■ **Collected data**:
● ● ●
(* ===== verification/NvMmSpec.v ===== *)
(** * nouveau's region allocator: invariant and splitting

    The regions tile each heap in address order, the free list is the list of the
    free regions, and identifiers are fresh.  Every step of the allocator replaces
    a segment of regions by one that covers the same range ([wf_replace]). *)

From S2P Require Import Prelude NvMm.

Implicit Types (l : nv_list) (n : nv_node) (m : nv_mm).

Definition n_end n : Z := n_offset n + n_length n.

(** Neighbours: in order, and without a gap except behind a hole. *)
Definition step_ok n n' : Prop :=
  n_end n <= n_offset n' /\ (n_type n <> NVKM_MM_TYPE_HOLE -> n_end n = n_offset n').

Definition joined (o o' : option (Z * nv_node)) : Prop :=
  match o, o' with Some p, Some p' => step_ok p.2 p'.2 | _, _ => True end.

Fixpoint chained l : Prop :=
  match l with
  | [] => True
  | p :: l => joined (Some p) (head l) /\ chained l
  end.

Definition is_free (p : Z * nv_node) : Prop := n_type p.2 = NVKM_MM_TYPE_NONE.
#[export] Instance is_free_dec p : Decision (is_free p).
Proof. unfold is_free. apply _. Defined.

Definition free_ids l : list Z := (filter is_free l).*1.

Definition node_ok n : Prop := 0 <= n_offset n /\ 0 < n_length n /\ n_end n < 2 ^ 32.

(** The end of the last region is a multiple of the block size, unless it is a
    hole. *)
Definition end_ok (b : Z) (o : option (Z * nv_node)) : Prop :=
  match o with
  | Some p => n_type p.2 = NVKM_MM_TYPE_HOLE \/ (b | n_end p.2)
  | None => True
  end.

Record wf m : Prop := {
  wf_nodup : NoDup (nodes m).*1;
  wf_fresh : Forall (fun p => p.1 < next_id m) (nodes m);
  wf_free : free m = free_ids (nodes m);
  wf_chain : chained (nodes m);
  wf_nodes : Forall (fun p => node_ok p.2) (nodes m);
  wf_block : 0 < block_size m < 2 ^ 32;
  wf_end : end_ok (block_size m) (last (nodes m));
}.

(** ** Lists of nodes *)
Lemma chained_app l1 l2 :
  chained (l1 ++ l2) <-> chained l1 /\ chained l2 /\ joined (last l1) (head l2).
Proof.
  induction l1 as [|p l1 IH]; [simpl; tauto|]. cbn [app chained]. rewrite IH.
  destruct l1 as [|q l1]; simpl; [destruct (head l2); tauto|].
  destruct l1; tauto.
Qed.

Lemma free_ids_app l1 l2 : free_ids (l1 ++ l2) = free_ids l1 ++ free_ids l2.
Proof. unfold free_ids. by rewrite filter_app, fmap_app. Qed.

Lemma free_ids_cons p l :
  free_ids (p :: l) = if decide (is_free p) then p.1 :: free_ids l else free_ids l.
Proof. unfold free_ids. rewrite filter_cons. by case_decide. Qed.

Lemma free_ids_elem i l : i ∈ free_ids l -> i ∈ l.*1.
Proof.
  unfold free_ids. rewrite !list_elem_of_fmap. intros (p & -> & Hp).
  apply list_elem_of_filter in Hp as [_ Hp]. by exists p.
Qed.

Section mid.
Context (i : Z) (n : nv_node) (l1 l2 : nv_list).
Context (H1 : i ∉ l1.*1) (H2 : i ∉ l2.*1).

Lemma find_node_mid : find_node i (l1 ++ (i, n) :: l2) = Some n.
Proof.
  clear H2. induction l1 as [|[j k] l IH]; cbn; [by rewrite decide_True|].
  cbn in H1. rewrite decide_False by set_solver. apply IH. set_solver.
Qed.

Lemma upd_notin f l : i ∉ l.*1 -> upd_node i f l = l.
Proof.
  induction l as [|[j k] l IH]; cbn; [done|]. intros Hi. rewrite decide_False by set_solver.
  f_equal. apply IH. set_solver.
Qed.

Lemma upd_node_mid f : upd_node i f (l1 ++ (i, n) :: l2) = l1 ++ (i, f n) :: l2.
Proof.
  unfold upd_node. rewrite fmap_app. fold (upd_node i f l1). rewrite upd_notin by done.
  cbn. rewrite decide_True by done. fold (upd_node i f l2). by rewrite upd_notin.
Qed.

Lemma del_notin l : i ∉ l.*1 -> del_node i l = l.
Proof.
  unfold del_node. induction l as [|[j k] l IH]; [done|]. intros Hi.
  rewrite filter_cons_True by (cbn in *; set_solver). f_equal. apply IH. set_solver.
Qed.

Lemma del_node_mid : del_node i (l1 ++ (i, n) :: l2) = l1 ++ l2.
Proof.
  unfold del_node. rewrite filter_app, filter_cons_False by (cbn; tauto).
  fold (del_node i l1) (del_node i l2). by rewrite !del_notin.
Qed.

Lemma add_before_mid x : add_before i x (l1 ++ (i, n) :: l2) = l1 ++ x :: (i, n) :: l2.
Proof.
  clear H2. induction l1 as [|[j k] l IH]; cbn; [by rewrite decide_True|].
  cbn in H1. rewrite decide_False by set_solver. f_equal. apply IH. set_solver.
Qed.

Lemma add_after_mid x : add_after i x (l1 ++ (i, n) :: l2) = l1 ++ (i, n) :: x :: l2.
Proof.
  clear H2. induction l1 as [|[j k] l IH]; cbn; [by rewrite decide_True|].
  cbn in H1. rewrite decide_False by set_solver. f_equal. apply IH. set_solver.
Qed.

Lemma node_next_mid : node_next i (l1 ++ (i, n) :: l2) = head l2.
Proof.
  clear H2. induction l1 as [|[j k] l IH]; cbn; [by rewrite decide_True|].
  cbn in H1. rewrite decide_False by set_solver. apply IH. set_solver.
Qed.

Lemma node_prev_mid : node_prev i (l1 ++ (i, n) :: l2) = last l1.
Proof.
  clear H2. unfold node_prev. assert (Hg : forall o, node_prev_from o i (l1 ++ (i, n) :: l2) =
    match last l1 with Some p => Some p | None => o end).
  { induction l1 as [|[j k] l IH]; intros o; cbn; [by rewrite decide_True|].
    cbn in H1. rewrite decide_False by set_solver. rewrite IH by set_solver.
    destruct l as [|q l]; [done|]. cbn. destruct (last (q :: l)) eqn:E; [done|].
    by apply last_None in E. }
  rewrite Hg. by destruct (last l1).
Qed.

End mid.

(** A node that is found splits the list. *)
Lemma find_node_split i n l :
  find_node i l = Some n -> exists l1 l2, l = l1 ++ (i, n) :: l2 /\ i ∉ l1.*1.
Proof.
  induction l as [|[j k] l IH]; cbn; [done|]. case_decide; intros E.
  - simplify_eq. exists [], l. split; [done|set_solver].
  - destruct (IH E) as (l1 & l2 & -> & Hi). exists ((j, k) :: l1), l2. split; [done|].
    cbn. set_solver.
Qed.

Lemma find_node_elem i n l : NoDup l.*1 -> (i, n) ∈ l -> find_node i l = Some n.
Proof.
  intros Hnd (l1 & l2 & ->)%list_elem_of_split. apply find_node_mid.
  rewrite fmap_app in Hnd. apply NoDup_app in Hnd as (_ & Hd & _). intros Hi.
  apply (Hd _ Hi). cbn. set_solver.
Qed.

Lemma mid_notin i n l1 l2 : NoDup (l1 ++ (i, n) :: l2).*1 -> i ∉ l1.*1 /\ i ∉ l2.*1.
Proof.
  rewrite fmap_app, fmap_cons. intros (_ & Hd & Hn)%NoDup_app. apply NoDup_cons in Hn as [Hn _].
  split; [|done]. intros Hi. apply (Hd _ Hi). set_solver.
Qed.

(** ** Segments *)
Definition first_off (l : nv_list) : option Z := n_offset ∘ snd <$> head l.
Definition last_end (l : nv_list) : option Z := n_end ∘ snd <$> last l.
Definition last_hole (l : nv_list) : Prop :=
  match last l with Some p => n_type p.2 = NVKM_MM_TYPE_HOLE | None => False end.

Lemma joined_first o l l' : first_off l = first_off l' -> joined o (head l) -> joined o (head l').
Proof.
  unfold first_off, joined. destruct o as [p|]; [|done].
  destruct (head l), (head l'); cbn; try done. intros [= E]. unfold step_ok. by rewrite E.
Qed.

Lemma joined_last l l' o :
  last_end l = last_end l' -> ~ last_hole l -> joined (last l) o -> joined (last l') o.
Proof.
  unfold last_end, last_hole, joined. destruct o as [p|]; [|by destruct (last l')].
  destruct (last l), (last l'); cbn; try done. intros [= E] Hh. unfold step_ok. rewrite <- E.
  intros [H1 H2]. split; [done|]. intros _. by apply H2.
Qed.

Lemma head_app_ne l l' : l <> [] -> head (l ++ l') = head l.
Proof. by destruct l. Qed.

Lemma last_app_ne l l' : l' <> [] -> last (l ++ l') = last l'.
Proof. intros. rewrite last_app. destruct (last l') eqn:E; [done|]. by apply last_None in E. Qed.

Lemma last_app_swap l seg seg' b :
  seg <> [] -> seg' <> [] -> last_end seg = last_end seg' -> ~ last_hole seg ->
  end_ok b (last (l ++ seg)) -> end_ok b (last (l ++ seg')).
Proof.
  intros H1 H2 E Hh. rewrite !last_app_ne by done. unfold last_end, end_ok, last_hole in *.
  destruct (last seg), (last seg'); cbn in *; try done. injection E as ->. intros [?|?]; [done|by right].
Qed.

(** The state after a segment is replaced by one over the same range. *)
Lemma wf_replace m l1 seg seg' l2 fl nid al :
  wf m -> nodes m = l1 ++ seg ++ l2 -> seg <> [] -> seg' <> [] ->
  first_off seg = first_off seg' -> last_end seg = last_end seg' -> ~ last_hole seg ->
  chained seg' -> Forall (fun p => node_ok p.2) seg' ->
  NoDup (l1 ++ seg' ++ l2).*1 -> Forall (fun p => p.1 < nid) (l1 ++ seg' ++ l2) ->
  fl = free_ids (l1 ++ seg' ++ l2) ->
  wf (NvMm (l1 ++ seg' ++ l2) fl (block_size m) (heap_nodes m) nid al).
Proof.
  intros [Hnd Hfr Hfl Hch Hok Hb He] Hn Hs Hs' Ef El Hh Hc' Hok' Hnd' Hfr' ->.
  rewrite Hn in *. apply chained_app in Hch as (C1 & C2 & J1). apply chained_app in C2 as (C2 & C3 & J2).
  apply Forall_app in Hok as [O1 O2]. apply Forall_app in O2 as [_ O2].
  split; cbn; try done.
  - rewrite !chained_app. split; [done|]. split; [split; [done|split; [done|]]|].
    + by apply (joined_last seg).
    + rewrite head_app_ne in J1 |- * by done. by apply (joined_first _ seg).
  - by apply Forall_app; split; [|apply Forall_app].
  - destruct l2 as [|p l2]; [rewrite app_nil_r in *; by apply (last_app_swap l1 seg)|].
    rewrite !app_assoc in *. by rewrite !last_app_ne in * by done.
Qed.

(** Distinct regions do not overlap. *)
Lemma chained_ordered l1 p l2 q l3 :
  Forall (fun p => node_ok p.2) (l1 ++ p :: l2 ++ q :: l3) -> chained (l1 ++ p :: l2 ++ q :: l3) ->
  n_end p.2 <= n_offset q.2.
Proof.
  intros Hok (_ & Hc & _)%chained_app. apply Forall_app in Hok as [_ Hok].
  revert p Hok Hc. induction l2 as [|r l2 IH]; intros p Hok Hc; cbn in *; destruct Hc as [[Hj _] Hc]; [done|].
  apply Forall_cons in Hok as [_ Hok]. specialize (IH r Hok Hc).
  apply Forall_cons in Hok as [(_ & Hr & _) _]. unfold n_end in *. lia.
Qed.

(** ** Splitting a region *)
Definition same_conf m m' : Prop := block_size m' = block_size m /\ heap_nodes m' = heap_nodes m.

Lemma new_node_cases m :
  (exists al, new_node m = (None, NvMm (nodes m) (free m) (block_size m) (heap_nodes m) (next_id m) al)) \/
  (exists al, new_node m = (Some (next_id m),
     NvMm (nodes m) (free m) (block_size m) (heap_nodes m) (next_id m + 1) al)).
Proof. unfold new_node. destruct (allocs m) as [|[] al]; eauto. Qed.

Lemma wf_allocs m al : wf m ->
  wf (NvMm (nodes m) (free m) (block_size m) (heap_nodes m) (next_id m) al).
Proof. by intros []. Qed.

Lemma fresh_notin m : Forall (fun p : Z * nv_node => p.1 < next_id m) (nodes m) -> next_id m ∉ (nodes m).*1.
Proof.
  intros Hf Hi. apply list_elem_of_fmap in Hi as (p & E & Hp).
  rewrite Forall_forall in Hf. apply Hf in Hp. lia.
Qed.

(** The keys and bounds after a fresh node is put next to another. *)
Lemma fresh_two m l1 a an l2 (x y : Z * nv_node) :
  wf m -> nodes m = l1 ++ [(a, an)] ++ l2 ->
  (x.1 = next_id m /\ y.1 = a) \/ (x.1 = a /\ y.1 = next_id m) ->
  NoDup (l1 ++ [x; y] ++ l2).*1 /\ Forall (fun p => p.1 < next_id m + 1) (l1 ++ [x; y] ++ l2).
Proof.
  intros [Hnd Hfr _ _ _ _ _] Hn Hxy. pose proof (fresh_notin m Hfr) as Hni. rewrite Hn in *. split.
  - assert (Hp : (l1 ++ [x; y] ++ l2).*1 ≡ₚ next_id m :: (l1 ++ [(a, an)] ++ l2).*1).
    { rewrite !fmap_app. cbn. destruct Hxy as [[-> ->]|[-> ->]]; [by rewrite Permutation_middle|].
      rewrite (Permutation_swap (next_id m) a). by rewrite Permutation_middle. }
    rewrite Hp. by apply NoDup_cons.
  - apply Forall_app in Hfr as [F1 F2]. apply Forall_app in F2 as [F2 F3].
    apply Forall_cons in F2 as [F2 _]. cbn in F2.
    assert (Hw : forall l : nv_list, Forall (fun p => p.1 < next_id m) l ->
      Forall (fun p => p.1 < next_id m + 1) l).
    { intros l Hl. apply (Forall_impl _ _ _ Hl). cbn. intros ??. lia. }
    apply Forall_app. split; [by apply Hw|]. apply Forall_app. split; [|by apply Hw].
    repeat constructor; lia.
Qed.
● ● ●
■ **TASK INSTRUCTIONS**:
From the line that has "unfold del_node. rewrite" through the line that has "(** A node that is found splits the list. *)", copy every line exactly as it appears above, and leave out all others.

■ **RESPONSE BELOW**:
  unfold del_node. rewrite filter_app, filter_cons_False by (cbn; tauto).
  fold (del_node i l1) (del_node i l2). by rewrite !del_notin.
Qed.

Lemma add_before_mid x : add_before i x (l1 ++ (i, n) :: l2) = l1 ++ x :: (i, n) :: l2.
Proof.
  clear H2. induction l1 as [|[j k] l IH]; cbn; [by rewrite decide_True|].
  cbn in H1. rewrite decide_False by set_solver. f_equal. apply IH. set_solver.
Qed.

Lemma add_after_mid x : add_after i x (l1 ++ (i, n) :: l2) = l1 ++ (i, n) :: x :: l2.
Proof.
  clear H2. induction l1 as [|[j k] l IH]; cbn; [by rewrite decide_True|].
  cbn in H1. rewrite decide_False by set_solver. f_equal. apply IH. set_solver.
Qed.

Lemma node_next_mid : node_next i (l1 ++ (i, n) :: l2) = head l2.
Proof.
  clear H2. induction l1 as [|[j k] l IH]; cbn; [by rewrite decide_True|].
  cbn in H1. rewrite decide_False by set_solver. apply IH. set_solver.
Qed.

Lemma node_prev_mid : node_prev i (l1 ++ (i, n) :: l2) = last l1.
Proof.
  clear H2. unfold node_prev. assert (Hg : forall o, node_prev_from o i (l1 ++ (i, n) :: l2) =
    match last l1 with Some p => Some p | None => o end).
  { induction l1 as [|[j k] l IH]; intros o; cbn; [by rewrite decide_True|].
    cbn in H1. rewrite decide_False by set_solver. rewrite IH by set_solver.
    destruct l as [|q l]; [done|]. cbn. destruct (last (q :: l)) eqn:E; [done|].
    by apply last_None in E. }
  rewrite Hg. by destruct (last l1).
Qed.

End mid.

(** A node that is found splits the list. *)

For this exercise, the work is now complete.